Exercise objective = Every line below must be reproduced exactly. Copy them all.

== Source records

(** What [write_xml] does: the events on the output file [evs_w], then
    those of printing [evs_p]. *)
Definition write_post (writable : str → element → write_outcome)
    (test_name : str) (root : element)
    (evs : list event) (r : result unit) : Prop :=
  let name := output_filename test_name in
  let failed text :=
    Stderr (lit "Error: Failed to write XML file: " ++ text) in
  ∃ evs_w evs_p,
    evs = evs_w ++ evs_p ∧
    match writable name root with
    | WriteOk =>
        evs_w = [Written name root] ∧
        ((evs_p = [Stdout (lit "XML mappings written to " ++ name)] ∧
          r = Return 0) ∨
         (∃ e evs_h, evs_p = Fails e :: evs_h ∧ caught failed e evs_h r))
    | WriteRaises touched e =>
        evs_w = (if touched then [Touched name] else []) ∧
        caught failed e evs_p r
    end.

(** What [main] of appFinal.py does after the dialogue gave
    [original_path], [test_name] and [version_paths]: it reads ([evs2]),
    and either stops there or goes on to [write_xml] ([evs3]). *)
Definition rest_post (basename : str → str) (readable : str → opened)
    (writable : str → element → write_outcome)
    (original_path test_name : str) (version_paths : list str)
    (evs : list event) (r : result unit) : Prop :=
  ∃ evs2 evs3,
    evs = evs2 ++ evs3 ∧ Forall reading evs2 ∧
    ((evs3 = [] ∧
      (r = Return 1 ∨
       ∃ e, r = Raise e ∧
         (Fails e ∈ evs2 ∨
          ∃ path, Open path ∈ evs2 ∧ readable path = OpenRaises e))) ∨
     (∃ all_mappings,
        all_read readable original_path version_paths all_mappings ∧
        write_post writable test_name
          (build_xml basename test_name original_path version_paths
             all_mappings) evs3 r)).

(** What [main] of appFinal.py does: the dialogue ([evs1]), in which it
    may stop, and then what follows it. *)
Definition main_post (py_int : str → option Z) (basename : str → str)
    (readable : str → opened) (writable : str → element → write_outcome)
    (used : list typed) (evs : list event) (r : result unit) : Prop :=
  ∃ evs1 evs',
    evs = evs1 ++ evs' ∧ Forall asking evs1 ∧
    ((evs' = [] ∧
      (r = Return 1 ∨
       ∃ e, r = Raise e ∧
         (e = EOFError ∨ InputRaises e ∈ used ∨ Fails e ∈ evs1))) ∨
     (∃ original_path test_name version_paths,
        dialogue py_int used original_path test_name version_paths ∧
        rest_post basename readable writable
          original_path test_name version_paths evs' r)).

====

Solution to this exercise =
(** What [write_xml] does: the events on the output file [evs_w], then
    those of printing [evs_p]. *)
Definition write_post (writable : str → element → write_outcome)
    (test_name : str) (root : element)
    (evs : list event) (r : result unit) : Prop :=
  let name := output_filename test_name in
  let failed text :=
    Stderr (lit "Error: Failed to write XML file: " ++ text) in
  ∃ evs_w evs_p,
    evs = evs_w ++ evs_p ∧
    match writable name root with
    | WriteOk =>
        evs_w = [Written name root] ∧
        ((evs_p = [Stdout (lit "XML mappings written to " ++ name)] ∧
          r = Return 0) ∨
         (∃ e evs_h, evs_p = Fails e :: evs_h ∧ caught failed e evs_h r))
    | WriteRaises touched e =>
        evs_w = (if touched then [Touched name] else []) ∧
        caught failed e evs_p r
    end.

(** What [main] of appFinal.py does after the dialogue gave
    [original_path], [test_name] and [version_paths]: it reads ([evs2]),
    and either stops there or goes on to [write_xml] ([evs3]). *)
Definition rest_post (basename : str → str) (readable : str → opened)
    (writable : str → element → write_outcome)
    (original_path test_name : str) (version_paths : list str)
    (evs : list event) (r : result unit) : Prop :=
  ∃ evs2 evs3,
    evs = evs2 ++ evs3 ∧ Forall reading evs2 ∧
    ((evs3 = [] ∧
      (r = Return 1 ∨
       ∃ e, r = Raise e ∧
         (Fails e ∈ evs2 ∨
          ∃ path, Open path ∈ evs2 ∧ readable path = OpenRaises e))) ∨
     (∃ all_mappings,
        all_read readable original_path version_paths all_mappings ∧
        write_post writable test_name
          (build_xml basename test_name original_path version_paths
             all_mappings) evs3 r)).

(** What [main] of appFinal.py does: the dialogue ([evs1]), in which it
    may stop, and then what follows it. *)
Definition main_post (py_int : str → option Z) (basename : str → str)
    (readable : str → opened) (writable : str → element → write_outcome)
    (used : list typed) (evs : list event) (r : result unit) : Prop :=
  ∃ evs1 evs',
    evs = evs1 ++ evs' ∧ Forall asking evs1 ∧
    ((evs' = [] ∧
      (r = Return 1 ∨
       ∃ e, r = Raise e ∧
         (e = EOFError ∨ InputRaises e ∈ used ∨ Fails e ∈ evs1))) ∨
     (∃ original_path test_name version_paths,
        dialogue py_int used original_path test_name version_paths ∧
        rest_post basename readable writable
          original_path test_name version_paths evs' r)).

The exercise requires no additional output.